#### Action item:
Transcribe, verbatim, every line from the start of the entries through the line that contains "-> option C)"; include both boundary lines and omit all others.

** Opening Provided records block **

Lemma elems_fresh {A} (zero : A) d l : elems_into zero d [] l = mapM (d zero) l.
Proof. induction l as [|v l IH]; [done|]. cbn. rewrite IH. by destruct (d zero v), (mapM (d zero) l). Qed.

Lemma mapM_map_norm {A B C} (f : A -> B) (g : B -> option C) (h : A -> C) l :
  Forall (fun x => g (f x) = Some (h x)) l -> mapM g (map f l) = Some (map h l).
Proof. induction 1 as [|x l Hx Hl IH]; [done|]. cbn. rewrite Hx. cbn. by rewrite IH. Qed.

Lemma mapM_map_id {A B} (f : A -> B) (g : B -> option A) l :
  Forall (fun x => g (f x) = Some x) l -> mapM g (map f l) = Some l.
Proof. intros H. rewrite (mapM_map_norm f g (fun x => x)) by done. by rewrite map_id. Qed.

(** *** Trees and values *)

Definition settle_fields (num : string -> option string) (acc : option (list (string * any))) (l : list (string * any)) : option (list (string * any)) :=
  foldl (fun acc p => match acc, settle num p.2 with Some fs, Some x => Some (put_field p.1 x fs) | _, _ => None end) acc l.

Lemma settle_fields_None num l : settle_fields num None l = None.
Proof. by induction l. Qed.

Lemma settle_fields_wf num acc l : NoDup (acc ++ l).*1 -> Forall (fun p => settle num p.2 = Some p.2) l ->
  settle_fields num (Some acc) l = Some (acc ++ l).
Proof.
  revert acc. induction l as [|[k v] l IH]; intros acc Hnd Hl; [by rewrite app_nil_r|]. apply Forall_cons in Hl as [Hv Hl]. cbn in Hv.
  unfold settle_fields. cbn [foldl fst snd]. rewrite Hv. fold (settle_fields num (Some (put_field k v acc)) l).
  rewrite put_field_fresh.
  - rewrite IH; [by rewrite <- app_assoc|by rewrite <- app_assoc|done].
  - rewrite fmap_app, fmap_cons in Hnd. apply NoDup_app in Hnd as (_ & Hnd & _). intros Hin. apply (Hnd _ Hin). left.
Qed.

(** A well-formed value is its own interface value. *)
Lemma settle_wf num v : wf_any num v = true -> settle num v = Some v.
Proof.
  induction v as [|b|lit|s|l IH|l IH] using any_tree_ind; cbn [wf_any settle]; try done; intros H.
  - bool_prop. match goal with H : bool_decide _ = true |- _ => apply bool_decide_eq_true_1 in H; by rewrite H end.
  - apply forallb_Forall in H. assert (mapM (settle num) l = Some l) as ->; [|done].
    rewrite <- (map_id l) at 1. apply mapM_map_id, Forall_forall. intros x Hx. rewrite Forall_forall in IH, H. auto.
  - apply andb_prop in H as [Hnd%bool_decide_eq_true_1 H%forallb_Forall].
    change (AObj <$> settle_fields num (Some []) l = Some (AObj l)). rewrite settle_fields_wf; [done|done|].
    apply Forall_forall. intros p Hp. rewrite Forall_forall in IH, H. specialize (H p Hp). bool_prop. auto.
Qed.

Lemma wf_any_some num v : wf_any num v = true -> wf_any Some v = true.
Proof.
  induction v as [|b|lit|s|l IH|l IH] using any_tree_ind; cbn [wf_any]; try done; intros H.
  - apply andb_prop in H as [H _]. rewrite H. by rewrite bool_decide_eq_true_2.
  - apply forallb_Forall in H. apply forallb_Forall, Forall_forall. intros x Hx. rewrite Forall_forall in IH, H. auto.
  - apply andb_prop in H as [Hnd H%forallb_Forall]. rewrite Hnd. apply forallb_Forall, Forall_forall. intros p Hp.
    rewrite Forall_forall in IH, H. specialize (H p Hp). bool_prop. apply andb_true_intro. auto.
Qed.

(** Reading a text into an [any] is reading its tree and settling it. *)
Lemma parse_settle num f :
  (forall d s, parse_value num put_field f d s
    = match parse_value Some add_field f d s with Some (v, rest) => (fun x => (x, rest)) <$> settle num v | None => None end)
  /\ (forall d s, parse_elems num put_field f d s
    = match parse_elems Some add_field f d s with Some (l, rest) => (fun x => (x, rest)) <$> mapM (settle num) l | None => None end)
  /\ (forall d acc fs s, settle_fields num (Some []) acc = Some fs -> parse_fields num put_field f d fs s
    = match parse_fields Some add_field f d acc s with Some (l, rest) => (fun x => (x, rest)) <$> settle_fields num (Some []) l | None => None end)
  /\ (forall d acc s l rest, settle_fields num (Some []) acc = None -> parse_fields Some add_field f d acc s = Some (l, rest) ->
      settle_fields num (Some []) l = None).
Proof.
  induction f as [|f (IHv & IHe & IHf & IHn)]; [done|].
  assert (forall acc k v, settle_fields num (Some []) (add_field k v acc)
    = match settle_fields num (Some []) acc, settle num v with Some fs, Some x => Some (put_field k x fs) | _, _ => None end) as Hadd
    by (intros; unfold settle_fields, add_field; by rewrite foldl_app).
  split_and!.
  - intros d s. cbn [parse_value]. refold_parse num (@put_field any). refold_parse (@Some string) add_field.
    destruct (skip_ws s) as [|c t]; [done|]. case_match.
    { by destruct (unquote_go _ t) as [[x r]|]. }
    case_match; [case_match; [done|]; case_match; [done|]; rewrite IHe; destruct (parse_elems Some add_field f _ t) as [[l r]|]; [|done];
      cbn [settle]; by destruct (mapM (settle num) l)|].
    case_match; [case_match; [done|]; case_match; [done|]|].
    { rewrite (IHf _ [] []) by done. destruct (parse_fields Some add_field f _ [] t) as [[l r]|]; [|done].
      change (settle num (AObj l)) with (AObj <$> settle_fields num (Some []) l). by destruct (settle_fields num (Some []) l). }
    unfold parse_literal, parse_number. repeat (case_match; [done|]). case_match; [|done]. cbn. by destruct (num _).
  - intros d s. cbn [parse_elems]. refold_parse num (@put_field any). refold_parse (@Some string) add_field. rewrite IHv.
    destruct (parse_value Some add_field f d s) as [[v r]|]; [|done]. destruct (settle num v) as [x|] eqn:Ex; cbn [fmap option_fmap option_map].
    + case_match; [cbn; by rewrite Ex|]. case_match; [|done]. rewrite IHe.
      destruct (parse_elems Some add_field f d _) as [[l r']|]; [|done]. cbn. rewrite Ex. cbn. by destruct (mapM (settle num) l).
    + destruct (expect "]" r); [cbn; by rewrite Ex|]. destruct (expect "," r); [|done].
      destruct (parse_elems Some add_field f d _) as [[l r']|]; [|done]. cbn. by rewrite Ex.
  - intros d acc fs s Hacc. cbn [parse_fields]. refold_parse num (@put_field any). refold_parse (@Some string) add_field.
    case_match; [|done]. destruct (unquote_go _ _) as [[k t]|]; [|done]. case_match; [|done]. rewrite IHv.
    destruct (parse_value Some add_field f d _) as [[v r]|]; [|done]. specialize (Hadd acc k v). rewrite Hacc in Hadd.
    destruct (settle num v) as [x|]; cbn [fmap option_fmap option_map].
    + case_match; [by rewrite Hadd|]. case_match; [|done]. by apply IHf.
    + destruct (expect "}" r); [by rewrite Hadd|]. destruct (expect "," r); [|done].
      destruct (parse_fields Some add_field f d _ _) as [[l r']|] eqn:E; [|done]. by rewrite (IHn _ _ _ _ _ Hadd E).
  - intros d acc s l rest Hacc. cbn [parse_fields]. refold_parse (@Some string) add_field.
    case_match; [|done]. destruct (unquote_go _ _) as [[k t]|]; [|done]. case_match; [|done].
    destruct (parse_value Some add_field f d _) as [[v r]|]; [|done]. specialize (Hadd acc k v). rewrite Hacc in Hadd.
    case_match; [by intros [= <- <-]|]. case_match; [|done]. by apply IHn.
Qed.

** Closing Provided records block **

#### Response:
Lemma elems_fresh {A} (zero : A) d l : elems_into zero d [] l = mapM (d zero) l.
Proof. induction l as [|v l IH]; [done|]. cbn. rewrite IH. by destruct (d zero v), (mapM (d zero) l). Qed.

Lemma mapM_map_norm {A B C} (f : A -> B) (g : B -> option C) (h : A -> C) l :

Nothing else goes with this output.